Records for this task:

- - -

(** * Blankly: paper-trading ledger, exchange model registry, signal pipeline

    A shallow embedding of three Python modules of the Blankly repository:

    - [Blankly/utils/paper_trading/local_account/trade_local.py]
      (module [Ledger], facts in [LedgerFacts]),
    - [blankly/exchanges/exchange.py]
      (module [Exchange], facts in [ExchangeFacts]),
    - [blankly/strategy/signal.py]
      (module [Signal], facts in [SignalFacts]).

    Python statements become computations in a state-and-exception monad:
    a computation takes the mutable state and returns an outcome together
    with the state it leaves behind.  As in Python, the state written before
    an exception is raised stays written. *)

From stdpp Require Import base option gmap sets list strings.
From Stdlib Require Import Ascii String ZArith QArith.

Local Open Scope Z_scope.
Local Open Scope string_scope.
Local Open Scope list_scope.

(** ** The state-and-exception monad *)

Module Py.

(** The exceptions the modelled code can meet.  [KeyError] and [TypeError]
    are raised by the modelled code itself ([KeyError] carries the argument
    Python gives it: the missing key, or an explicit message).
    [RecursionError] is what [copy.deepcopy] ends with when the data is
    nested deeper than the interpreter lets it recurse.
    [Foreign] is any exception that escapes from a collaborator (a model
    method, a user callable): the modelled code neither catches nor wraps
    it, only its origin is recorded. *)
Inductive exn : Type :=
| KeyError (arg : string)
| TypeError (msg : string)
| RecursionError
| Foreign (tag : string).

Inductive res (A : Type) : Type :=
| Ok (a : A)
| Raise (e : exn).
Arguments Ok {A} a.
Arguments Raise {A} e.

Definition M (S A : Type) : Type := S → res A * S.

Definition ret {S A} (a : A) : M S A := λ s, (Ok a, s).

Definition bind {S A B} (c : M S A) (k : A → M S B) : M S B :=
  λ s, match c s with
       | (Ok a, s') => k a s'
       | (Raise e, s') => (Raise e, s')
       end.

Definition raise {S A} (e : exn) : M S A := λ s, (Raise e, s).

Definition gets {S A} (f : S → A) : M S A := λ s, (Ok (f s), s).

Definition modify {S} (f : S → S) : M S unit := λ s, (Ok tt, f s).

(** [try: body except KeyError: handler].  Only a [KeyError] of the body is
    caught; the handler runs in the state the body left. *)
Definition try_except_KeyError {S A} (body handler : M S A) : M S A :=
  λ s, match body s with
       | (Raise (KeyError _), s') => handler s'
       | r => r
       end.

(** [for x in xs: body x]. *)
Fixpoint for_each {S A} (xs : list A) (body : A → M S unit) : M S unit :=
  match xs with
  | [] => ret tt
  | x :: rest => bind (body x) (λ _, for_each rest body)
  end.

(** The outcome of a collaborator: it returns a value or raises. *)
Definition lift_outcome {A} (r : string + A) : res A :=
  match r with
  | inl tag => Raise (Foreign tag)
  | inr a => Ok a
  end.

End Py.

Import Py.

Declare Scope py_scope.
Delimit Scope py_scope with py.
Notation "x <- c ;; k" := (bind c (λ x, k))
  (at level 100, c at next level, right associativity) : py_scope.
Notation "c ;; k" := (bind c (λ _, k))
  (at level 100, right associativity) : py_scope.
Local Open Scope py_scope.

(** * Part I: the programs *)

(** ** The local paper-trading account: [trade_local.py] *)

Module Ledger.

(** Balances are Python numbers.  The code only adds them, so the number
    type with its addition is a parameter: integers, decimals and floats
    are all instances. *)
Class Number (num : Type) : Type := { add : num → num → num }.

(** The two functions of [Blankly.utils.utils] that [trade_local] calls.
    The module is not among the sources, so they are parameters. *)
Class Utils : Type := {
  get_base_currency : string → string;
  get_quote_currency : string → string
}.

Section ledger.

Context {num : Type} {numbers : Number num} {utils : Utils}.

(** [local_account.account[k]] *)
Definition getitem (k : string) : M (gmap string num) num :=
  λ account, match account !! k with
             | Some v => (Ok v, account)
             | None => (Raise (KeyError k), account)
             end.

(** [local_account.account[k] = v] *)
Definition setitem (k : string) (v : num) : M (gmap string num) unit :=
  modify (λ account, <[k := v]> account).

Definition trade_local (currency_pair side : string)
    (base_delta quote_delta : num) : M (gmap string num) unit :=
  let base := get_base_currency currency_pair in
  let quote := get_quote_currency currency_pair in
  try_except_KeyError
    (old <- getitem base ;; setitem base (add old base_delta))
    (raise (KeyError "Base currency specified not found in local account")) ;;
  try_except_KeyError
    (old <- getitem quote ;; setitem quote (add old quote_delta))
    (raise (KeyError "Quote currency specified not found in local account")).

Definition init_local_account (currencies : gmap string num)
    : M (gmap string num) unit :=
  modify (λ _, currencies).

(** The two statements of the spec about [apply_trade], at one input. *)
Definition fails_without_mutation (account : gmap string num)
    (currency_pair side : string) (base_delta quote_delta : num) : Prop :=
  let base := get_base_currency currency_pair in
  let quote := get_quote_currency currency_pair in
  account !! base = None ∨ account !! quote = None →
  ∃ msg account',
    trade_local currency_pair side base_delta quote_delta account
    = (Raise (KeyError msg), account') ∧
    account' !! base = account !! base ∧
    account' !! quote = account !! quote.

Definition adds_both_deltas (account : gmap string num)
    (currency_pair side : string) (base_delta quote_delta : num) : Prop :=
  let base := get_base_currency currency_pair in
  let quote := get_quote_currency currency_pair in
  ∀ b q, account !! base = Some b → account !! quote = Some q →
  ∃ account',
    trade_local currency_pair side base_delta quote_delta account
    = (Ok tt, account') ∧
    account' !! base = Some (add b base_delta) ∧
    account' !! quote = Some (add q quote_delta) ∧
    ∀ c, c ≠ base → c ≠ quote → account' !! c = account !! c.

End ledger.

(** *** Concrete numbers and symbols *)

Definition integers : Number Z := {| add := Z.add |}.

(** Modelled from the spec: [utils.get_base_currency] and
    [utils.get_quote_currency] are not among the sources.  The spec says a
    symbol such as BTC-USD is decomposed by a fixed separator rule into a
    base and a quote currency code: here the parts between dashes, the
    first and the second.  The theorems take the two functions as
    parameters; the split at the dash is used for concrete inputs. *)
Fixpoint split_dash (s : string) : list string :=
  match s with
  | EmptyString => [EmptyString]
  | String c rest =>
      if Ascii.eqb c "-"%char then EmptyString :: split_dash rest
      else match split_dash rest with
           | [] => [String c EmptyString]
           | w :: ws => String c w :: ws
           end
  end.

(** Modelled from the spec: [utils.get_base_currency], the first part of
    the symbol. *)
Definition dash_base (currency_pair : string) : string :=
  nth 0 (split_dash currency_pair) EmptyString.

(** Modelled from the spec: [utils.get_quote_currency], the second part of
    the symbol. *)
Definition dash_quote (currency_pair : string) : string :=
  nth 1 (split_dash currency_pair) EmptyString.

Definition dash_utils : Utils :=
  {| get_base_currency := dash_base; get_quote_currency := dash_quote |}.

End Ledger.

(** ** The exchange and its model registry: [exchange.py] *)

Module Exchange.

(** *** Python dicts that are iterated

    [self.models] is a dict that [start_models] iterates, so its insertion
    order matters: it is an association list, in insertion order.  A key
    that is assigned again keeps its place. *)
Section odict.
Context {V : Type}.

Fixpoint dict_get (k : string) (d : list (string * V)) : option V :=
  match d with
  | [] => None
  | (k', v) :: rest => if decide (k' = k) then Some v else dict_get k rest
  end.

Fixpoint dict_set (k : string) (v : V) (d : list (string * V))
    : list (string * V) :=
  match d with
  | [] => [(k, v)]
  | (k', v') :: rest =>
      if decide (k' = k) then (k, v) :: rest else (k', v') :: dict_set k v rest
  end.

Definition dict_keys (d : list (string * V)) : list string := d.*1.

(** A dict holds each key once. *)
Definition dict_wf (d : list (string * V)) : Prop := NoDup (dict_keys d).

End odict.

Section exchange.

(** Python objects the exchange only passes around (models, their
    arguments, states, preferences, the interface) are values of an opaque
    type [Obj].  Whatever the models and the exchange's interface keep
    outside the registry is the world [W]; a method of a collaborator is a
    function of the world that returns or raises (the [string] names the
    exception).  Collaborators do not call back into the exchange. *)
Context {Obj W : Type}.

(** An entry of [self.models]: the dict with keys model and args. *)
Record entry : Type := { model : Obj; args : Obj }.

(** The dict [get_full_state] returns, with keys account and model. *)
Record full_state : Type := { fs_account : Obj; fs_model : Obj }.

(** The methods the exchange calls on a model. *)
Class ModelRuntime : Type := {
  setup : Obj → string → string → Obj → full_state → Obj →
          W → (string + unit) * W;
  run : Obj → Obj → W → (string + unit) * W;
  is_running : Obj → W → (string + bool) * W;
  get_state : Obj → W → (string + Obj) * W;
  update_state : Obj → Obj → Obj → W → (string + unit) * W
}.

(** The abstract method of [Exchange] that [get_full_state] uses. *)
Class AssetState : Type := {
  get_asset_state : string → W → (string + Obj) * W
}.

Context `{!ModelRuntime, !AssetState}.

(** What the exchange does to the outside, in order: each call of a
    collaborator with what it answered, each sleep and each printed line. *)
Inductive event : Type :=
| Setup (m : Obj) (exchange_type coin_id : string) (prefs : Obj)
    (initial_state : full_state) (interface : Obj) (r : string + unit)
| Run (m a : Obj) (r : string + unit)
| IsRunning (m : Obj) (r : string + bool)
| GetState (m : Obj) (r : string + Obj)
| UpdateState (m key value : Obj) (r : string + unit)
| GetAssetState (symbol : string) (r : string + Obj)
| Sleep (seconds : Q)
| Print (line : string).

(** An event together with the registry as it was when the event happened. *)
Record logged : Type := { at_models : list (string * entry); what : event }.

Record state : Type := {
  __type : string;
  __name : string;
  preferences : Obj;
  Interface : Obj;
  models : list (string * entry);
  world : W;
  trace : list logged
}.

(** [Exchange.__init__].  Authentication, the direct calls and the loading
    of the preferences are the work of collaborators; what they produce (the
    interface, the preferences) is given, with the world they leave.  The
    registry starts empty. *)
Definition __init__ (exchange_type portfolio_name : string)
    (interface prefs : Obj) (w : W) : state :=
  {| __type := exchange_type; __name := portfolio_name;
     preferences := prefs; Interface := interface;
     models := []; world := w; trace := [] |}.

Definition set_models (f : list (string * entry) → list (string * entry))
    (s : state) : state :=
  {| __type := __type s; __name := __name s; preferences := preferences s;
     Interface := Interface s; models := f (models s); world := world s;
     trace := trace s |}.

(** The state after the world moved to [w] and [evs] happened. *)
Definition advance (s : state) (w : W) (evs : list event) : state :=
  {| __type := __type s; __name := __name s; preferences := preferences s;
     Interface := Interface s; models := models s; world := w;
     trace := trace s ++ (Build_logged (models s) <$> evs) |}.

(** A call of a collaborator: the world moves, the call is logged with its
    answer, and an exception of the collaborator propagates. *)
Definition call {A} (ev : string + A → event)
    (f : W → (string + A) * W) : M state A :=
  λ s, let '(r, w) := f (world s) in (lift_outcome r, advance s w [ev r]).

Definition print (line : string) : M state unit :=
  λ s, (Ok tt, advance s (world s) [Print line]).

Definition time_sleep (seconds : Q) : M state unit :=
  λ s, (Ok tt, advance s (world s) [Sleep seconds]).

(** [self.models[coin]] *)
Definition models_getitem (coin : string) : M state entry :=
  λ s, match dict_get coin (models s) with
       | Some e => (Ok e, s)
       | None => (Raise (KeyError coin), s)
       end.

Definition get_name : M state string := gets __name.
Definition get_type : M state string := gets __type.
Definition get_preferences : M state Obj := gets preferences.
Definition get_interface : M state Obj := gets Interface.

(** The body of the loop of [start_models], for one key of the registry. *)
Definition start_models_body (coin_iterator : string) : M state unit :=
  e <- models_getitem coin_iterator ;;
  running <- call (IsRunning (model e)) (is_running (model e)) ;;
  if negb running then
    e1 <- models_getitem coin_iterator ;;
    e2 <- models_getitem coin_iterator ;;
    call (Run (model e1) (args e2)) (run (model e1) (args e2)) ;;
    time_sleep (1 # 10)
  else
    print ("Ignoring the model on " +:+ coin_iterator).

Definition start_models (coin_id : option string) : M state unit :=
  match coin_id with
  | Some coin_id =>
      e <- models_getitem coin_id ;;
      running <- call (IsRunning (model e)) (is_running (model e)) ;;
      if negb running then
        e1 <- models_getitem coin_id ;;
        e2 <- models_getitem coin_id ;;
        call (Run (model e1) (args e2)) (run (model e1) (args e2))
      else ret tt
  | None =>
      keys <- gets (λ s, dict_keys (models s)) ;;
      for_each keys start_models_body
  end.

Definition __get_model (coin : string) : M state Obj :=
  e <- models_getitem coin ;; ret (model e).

- - -

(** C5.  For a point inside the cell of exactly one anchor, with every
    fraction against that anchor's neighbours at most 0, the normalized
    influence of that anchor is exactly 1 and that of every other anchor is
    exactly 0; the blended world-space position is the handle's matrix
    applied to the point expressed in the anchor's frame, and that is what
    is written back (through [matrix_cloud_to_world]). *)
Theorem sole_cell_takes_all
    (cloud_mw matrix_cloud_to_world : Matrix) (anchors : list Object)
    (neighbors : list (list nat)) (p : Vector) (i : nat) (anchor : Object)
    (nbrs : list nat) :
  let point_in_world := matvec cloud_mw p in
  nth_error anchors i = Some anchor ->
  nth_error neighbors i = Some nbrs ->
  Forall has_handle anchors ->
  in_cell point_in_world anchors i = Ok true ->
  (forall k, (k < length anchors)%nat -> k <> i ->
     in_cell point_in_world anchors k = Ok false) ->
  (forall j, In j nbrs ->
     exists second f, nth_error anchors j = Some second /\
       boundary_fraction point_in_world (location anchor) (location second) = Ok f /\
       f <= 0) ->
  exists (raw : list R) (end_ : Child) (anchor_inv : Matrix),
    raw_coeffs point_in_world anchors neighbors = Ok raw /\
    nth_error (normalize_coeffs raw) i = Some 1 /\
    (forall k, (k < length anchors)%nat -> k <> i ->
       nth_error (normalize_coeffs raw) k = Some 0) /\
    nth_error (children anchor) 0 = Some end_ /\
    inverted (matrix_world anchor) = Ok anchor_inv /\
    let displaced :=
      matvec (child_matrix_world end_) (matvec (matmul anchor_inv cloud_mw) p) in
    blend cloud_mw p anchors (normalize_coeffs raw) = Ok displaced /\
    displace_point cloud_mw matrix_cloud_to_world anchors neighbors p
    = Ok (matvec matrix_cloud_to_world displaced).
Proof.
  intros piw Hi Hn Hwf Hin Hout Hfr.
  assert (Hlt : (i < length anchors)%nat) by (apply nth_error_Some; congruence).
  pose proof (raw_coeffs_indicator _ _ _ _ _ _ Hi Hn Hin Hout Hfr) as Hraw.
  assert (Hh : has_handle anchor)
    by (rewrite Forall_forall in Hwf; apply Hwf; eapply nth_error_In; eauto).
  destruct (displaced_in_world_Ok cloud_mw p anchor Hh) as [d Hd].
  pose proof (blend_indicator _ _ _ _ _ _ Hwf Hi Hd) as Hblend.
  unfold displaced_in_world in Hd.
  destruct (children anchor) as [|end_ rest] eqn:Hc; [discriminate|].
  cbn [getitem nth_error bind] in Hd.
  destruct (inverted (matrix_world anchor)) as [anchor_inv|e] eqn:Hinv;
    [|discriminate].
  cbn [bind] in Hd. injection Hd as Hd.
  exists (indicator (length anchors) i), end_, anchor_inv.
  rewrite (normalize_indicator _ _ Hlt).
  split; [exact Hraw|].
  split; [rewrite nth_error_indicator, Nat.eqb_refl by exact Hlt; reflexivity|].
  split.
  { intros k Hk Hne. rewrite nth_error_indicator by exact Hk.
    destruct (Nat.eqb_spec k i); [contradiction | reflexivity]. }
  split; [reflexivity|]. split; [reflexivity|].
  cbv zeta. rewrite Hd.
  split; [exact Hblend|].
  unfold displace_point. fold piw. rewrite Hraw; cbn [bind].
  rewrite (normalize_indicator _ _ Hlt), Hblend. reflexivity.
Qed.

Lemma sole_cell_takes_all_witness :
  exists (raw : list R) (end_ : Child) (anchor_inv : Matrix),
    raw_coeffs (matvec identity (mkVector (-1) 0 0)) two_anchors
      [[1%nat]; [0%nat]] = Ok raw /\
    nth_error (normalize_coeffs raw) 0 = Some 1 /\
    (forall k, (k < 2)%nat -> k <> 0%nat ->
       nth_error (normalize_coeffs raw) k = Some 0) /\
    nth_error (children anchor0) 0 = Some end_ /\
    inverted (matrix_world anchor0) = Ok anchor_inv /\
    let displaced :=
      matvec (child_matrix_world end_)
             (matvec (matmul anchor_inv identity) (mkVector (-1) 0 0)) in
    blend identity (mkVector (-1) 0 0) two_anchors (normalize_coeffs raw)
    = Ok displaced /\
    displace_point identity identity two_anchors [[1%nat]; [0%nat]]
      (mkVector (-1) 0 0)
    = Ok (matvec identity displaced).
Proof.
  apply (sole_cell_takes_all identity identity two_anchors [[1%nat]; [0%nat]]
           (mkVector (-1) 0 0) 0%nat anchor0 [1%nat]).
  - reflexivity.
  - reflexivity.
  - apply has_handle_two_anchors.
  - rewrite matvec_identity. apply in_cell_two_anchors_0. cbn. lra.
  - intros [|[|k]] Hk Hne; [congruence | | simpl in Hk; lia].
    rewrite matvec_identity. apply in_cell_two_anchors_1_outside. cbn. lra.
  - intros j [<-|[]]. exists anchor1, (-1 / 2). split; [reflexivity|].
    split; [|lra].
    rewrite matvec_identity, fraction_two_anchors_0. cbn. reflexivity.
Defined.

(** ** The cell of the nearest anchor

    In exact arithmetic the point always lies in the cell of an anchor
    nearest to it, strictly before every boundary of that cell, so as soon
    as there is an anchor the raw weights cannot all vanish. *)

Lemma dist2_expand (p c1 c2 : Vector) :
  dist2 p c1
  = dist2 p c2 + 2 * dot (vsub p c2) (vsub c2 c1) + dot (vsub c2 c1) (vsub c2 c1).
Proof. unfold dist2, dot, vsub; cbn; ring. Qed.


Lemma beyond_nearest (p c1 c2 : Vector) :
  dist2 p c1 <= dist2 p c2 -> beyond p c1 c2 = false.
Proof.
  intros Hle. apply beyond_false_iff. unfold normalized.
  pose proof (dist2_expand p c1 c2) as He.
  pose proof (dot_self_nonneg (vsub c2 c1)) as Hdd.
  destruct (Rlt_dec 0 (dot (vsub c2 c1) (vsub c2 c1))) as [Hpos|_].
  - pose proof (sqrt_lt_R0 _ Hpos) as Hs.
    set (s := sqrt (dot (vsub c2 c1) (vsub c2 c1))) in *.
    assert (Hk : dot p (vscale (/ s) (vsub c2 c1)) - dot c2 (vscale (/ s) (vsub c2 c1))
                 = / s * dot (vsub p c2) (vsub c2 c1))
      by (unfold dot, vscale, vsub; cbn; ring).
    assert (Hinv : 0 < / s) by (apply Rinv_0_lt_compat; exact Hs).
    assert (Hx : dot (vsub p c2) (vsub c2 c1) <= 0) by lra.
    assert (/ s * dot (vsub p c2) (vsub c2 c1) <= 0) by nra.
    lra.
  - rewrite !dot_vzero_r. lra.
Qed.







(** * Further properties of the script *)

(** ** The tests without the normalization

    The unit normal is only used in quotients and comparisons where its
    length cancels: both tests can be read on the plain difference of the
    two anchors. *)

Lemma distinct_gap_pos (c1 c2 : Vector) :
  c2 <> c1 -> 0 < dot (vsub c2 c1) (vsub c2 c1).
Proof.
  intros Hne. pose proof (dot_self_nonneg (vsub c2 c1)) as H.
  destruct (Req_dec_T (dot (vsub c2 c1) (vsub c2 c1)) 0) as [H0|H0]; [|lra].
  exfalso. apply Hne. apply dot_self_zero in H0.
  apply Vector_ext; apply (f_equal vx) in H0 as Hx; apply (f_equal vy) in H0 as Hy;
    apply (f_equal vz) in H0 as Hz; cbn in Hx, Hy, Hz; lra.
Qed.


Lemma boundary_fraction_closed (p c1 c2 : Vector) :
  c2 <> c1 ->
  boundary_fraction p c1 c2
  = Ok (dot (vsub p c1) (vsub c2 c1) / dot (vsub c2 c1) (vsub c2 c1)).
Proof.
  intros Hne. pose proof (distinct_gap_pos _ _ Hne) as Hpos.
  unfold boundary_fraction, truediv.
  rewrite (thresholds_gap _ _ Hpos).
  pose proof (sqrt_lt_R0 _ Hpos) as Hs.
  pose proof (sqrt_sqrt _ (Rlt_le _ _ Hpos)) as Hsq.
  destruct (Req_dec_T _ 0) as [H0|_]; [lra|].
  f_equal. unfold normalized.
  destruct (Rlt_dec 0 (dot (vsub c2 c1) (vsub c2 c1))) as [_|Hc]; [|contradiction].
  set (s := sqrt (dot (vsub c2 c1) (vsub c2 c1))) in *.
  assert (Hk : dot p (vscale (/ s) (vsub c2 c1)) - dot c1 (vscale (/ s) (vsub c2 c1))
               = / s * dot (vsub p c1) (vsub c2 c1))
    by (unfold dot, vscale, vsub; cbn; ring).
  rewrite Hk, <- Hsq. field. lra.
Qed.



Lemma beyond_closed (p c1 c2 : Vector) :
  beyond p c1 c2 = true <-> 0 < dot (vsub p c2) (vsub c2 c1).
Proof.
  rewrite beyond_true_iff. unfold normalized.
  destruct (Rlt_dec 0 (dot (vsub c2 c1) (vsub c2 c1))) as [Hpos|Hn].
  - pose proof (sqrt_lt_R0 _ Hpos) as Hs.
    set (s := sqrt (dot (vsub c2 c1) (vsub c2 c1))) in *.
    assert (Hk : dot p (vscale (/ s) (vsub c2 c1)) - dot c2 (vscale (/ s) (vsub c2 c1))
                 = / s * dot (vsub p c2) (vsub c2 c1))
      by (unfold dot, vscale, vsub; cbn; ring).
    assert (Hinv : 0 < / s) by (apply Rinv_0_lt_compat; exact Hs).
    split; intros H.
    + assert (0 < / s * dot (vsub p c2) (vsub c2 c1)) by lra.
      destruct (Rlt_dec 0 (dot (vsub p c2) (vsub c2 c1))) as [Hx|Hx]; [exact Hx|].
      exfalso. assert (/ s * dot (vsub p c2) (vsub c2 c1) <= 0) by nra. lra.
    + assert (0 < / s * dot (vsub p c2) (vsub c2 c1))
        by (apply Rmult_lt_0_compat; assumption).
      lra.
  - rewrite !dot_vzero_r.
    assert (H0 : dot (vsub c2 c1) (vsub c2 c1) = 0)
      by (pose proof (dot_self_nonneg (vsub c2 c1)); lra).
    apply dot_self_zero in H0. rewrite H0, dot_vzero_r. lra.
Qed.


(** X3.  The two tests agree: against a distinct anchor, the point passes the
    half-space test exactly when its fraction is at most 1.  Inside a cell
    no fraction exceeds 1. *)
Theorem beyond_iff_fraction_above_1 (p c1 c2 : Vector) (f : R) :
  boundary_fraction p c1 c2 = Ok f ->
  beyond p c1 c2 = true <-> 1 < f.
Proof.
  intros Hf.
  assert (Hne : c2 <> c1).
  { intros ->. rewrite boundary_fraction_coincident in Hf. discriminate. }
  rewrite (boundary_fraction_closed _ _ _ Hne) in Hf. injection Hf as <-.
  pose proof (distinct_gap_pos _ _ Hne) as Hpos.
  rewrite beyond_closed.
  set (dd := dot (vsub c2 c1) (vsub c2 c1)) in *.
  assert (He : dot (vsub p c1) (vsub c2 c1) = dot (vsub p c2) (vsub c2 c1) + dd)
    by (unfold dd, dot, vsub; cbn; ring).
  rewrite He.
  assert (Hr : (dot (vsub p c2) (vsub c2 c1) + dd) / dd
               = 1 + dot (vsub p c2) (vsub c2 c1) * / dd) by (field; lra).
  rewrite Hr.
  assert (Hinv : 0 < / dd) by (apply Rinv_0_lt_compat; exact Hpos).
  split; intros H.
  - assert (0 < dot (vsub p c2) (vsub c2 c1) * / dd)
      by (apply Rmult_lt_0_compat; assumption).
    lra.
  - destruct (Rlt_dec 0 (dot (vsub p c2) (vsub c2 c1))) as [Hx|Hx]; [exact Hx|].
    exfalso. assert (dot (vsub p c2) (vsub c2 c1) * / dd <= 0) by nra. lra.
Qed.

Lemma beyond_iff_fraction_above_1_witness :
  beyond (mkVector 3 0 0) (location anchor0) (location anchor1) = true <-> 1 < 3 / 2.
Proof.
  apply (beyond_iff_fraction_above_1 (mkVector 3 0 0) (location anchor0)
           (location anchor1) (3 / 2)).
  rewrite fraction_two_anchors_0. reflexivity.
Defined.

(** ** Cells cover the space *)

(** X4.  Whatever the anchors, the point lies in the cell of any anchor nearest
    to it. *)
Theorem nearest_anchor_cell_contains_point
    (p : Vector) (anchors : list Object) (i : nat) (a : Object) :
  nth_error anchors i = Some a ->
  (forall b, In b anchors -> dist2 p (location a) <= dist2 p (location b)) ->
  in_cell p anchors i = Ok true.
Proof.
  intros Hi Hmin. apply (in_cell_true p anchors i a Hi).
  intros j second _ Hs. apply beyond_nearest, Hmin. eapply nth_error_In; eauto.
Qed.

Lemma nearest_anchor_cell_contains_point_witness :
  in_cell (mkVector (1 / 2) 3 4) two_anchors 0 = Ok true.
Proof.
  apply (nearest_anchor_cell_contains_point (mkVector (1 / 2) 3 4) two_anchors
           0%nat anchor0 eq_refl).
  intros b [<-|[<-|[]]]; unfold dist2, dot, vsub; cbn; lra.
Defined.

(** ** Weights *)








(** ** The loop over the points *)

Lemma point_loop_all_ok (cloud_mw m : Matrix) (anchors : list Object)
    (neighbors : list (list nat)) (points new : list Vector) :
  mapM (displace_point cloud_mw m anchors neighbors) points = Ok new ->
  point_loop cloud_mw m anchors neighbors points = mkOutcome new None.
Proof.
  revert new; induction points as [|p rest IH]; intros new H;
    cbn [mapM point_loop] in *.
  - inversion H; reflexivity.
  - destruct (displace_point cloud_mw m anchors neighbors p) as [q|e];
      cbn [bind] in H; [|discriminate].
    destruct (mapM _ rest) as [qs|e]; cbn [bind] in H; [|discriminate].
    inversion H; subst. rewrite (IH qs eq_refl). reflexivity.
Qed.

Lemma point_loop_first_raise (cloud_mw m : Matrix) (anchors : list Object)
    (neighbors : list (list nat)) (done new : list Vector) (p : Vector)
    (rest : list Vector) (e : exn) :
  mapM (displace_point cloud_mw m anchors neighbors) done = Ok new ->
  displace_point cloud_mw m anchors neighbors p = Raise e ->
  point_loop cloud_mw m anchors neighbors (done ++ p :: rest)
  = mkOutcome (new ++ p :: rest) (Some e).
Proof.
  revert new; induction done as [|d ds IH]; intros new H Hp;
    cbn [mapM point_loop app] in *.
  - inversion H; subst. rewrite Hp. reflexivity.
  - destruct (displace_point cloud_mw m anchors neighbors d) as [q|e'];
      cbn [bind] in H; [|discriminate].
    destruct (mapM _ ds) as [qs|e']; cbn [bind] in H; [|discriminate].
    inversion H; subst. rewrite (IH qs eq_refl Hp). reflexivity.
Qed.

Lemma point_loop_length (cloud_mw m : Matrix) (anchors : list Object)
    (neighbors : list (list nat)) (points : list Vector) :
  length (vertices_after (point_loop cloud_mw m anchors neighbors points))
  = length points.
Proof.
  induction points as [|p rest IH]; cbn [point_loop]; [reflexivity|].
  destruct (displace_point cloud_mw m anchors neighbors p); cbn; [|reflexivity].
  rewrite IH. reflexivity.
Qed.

- - -

Work request: Of the entries listed above, reproduce only the lines starting at the line containing "(** * Blankly: paper-trading" and ending at the line containing "(module [Signal], facts". Include both, exactly as they stand.

Response area:
(** * Blankly: paper-trading ledger, exchange model registry, signal pipeline

    A shallow embedding of three Python modules of the Blankly repository:

    - [Blankly/utils/paper_trading/local_account/trade_local.py]
      (module [Ledger], facts in [LedgerFacts]),
    - [blankly/exchanges/exchange.py]
      (module [Exchange], facts in [ExchangeFacts]),
    - [blankly/strategy/signal.py]
      (module [Signal], facts in [SignalFacts]).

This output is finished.